- [WORK ITEM]
Please take the lines from the one holding "List.find (fun d => bool_decide (routeId" through the one holding "else findMatch (getRenderedMatches" in the data below and copy them exactly.
*** Opening GIVEN ENTRIES ***
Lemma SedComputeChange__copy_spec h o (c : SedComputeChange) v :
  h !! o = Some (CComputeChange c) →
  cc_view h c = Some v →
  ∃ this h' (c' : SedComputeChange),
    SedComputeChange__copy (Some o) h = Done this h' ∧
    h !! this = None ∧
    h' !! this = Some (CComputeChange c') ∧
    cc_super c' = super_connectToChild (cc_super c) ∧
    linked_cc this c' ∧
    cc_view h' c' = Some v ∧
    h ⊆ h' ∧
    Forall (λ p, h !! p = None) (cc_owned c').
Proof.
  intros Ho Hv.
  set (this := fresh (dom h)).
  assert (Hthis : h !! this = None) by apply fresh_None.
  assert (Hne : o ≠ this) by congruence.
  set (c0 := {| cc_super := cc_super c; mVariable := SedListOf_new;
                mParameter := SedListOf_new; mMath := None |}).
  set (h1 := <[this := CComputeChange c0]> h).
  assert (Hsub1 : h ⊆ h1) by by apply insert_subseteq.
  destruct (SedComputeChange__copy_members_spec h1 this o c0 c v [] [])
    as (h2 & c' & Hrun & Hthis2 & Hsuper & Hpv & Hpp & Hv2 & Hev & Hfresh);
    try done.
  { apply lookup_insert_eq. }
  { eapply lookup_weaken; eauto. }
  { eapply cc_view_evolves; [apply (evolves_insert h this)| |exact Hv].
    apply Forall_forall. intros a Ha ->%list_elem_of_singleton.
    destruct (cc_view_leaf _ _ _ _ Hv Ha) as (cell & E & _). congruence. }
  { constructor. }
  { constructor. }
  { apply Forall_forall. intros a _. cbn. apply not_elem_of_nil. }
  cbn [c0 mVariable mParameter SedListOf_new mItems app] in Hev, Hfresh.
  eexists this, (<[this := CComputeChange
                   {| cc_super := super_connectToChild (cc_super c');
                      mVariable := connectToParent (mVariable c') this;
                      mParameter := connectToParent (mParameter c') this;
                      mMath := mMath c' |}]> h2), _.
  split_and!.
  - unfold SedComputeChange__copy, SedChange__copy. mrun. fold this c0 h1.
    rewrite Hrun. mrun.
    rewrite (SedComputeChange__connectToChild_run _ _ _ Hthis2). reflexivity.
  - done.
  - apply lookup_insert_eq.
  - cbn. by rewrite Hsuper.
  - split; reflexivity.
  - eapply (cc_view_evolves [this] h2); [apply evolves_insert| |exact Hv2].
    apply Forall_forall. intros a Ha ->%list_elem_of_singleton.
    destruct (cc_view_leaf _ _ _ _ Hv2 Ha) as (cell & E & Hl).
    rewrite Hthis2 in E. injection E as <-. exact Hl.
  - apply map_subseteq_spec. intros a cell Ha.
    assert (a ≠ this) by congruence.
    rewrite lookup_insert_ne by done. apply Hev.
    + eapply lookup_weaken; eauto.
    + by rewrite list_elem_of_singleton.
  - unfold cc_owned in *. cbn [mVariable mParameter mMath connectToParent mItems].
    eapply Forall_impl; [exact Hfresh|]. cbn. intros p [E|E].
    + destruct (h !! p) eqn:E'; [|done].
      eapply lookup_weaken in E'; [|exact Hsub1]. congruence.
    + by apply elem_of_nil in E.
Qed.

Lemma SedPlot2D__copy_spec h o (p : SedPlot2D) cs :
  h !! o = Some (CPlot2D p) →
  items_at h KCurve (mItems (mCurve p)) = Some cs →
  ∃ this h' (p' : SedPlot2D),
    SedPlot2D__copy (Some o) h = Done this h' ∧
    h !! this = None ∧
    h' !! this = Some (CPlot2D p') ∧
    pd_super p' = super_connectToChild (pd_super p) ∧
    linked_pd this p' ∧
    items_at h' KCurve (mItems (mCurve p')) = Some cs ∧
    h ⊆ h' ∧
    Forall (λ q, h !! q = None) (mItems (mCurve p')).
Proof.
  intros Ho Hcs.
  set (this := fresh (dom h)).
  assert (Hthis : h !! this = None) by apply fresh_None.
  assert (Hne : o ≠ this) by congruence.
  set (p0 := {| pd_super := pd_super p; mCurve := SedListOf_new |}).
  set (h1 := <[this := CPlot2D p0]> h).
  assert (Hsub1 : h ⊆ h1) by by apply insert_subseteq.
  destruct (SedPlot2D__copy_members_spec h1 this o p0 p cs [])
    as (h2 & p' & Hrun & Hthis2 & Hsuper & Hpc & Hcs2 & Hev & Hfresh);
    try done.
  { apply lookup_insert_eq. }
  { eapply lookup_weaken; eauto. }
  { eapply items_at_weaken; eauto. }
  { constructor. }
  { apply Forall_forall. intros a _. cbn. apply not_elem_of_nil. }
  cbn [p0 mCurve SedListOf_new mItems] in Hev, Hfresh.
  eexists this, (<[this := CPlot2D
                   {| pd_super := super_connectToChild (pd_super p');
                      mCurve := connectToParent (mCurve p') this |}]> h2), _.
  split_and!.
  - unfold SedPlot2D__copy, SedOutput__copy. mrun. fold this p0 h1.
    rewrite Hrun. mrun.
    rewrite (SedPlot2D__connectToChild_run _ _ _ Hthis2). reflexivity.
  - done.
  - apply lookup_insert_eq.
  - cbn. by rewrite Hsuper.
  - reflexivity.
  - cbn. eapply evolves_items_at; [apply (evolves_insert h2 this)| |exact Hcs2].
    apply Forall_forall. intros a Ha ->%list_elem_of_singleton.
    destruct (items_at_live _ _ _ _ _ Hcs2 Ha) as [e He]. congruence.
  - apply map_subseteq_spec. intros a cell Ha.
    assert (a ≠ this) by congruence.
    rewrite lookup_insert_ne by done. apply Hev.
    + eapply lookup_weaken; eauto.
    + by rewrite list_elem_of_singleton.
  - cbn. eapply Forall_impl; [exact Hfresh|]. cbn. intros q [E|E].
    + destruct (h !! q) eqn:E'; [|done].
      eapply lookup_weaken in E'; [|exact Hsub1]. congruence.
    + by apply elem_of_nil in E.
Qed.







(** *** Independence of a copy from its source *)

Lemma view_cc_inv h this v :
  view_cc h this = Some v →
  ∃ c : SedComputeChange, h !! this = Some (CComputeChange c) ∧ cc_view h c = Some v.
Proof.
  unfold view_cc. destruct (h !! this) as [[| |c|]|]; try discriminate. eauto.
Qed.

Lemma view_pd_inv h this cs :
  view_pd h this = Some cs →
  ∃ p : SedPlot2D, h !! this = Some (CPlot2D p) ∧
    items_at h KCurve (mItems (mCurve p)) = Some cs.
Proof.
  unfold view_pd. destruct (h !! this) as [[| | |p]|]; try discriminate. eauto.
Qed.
*** Closing GIVEN ENTRIES ***
*** Opening GIVEN ENTRIES ***
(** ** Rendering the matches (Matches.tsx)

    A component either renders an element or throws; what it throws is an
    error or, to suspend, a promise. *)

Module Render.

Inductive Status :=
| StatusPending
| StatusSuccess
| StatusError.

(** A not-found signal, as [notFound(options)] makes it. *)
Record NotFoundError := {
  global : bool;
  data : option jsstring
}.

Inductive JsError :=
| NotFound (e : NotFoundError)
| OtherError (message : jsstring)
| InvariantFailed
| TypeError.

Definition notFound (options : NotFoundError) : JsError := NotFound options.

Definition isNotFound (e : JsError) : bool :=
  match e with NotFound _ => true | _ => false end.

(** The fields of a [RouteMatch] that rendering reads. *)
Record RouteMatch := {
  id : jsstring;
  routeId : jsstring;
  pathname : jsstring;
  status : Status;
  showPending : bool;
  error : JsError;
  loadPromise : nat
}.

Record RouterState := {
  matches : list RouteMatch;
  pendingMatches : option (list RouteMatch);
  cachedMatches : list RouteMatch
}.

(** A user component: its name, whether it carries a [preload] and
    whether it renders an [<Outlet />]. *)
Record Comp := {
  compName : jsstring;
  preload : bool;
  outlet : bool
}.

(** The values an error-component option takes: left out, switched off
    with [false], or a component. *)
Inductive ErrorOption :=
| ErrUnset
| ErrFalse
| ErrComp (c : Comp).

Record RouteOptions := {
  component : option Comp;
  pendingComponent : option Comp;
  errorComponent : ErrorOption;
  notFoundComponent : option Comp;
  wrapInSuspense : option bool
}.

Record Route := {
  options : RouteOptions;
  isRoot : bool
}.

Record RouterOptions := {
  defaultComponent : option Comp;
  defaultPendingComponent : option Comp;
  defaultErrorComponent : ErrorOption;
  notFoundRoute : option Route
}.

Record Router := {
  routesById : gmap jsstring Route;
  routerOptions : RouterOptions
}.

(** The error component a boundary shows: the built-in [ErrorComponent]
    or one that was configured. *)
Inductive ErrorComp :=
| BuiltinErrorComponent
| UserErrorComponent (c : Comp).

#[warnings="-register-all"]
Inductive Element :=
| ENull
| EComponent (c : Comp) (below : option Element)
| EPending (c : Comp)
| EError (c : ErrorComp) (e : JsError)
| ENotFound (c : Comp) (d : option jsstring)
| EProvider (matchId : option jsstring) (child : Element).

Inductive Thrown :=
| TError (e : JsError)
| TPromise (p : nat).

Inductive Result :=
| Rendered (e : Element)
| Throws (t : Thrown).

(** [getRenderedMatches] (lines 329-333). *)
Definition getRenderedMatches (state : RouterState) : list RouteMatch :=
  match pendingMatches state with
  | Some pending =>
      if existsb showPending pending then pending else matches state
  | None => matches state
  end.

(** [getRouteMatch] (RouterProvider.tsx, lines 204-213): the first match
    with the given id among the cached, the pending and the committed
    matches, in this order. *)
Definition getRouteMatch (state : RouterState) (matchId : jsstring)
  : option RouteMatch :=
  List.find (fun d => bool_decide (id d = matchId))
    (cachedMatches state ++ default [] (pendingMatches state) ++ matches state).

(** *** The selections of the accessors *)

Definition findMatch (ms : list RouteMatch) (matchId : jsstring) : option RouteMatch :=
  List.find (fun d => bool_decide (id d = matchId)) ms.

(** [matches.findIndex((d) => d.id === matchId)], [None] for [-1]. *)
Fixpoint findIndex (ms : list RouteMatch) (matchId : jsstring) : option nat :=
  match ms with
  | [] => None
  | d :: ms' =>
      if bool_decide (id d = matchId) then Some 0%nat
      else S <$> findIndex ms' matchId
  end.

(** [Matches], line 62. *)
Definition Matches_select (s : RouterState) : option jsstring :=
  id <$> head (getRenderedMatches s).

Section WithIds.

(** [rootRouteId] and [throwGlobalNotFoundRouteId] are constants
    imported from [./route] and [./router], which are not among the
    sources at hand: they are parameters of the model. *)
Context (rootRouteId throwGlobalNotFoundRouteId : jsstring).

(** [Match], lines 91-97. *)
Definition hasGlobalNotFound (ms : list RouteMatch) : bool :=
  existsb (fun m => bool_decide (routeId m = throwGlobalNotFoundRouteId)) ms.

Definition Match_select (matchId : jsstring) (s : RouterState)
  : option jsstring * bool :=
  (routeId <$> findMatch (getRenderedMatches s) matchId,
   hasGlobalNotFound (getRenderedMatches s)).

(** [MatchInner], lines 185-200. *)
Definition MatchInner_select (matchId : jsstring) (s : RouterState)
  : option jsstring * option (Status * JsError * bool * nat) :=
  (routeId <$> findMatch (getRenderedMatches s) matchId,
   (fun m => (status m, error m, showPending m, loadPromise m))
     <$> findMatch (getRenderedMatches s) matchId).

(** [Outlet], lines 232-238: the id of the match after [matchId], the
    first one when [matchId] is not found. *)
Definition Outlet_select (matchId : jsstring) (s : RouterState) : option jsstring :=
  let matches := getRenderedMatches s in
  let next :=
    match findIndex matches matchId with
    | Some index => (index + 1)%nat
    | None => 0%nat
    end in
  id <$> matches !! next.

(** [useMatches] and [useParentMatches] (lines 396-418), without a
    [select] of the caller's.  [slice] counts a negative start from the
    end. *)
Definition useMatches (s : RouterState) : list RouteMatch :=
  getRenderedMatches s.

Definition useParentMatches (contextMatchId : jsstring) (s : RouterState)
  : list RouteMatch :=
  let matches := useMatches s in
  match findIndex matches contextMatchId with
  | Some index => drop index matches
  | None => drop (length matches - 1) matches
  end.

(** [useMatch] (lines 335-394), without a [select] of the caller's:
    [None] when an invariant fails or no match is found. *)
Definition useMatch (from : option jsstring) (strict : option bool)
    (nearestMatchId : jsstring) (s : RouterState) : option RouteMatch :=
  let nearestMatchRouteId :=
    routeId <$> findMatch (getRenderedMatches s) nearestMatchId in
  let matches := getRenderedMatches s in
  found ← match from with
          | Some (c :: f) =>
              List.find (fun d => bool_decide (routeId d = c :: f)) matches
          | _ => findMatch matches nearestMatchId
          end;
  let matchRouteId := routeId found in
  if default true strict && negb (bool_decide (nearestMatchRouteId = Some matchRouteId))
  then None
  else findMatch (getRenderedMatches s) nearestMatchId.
*** Closing GIVEN ENTRIES ***
- [FINISHED EXERCISE]
              List.find (fun d => bool_decide (routeId d = c :: f)) matches
          | _ => findMatch matches nearestMatchId
          end;
  let matchRouteId := routeId found in
  if default true strict && negb (bool_decide (nearestMatchRouteId = Some matchRouteId))
  then None
  else findMatch (getRenderedMatches s) nearestMatchId.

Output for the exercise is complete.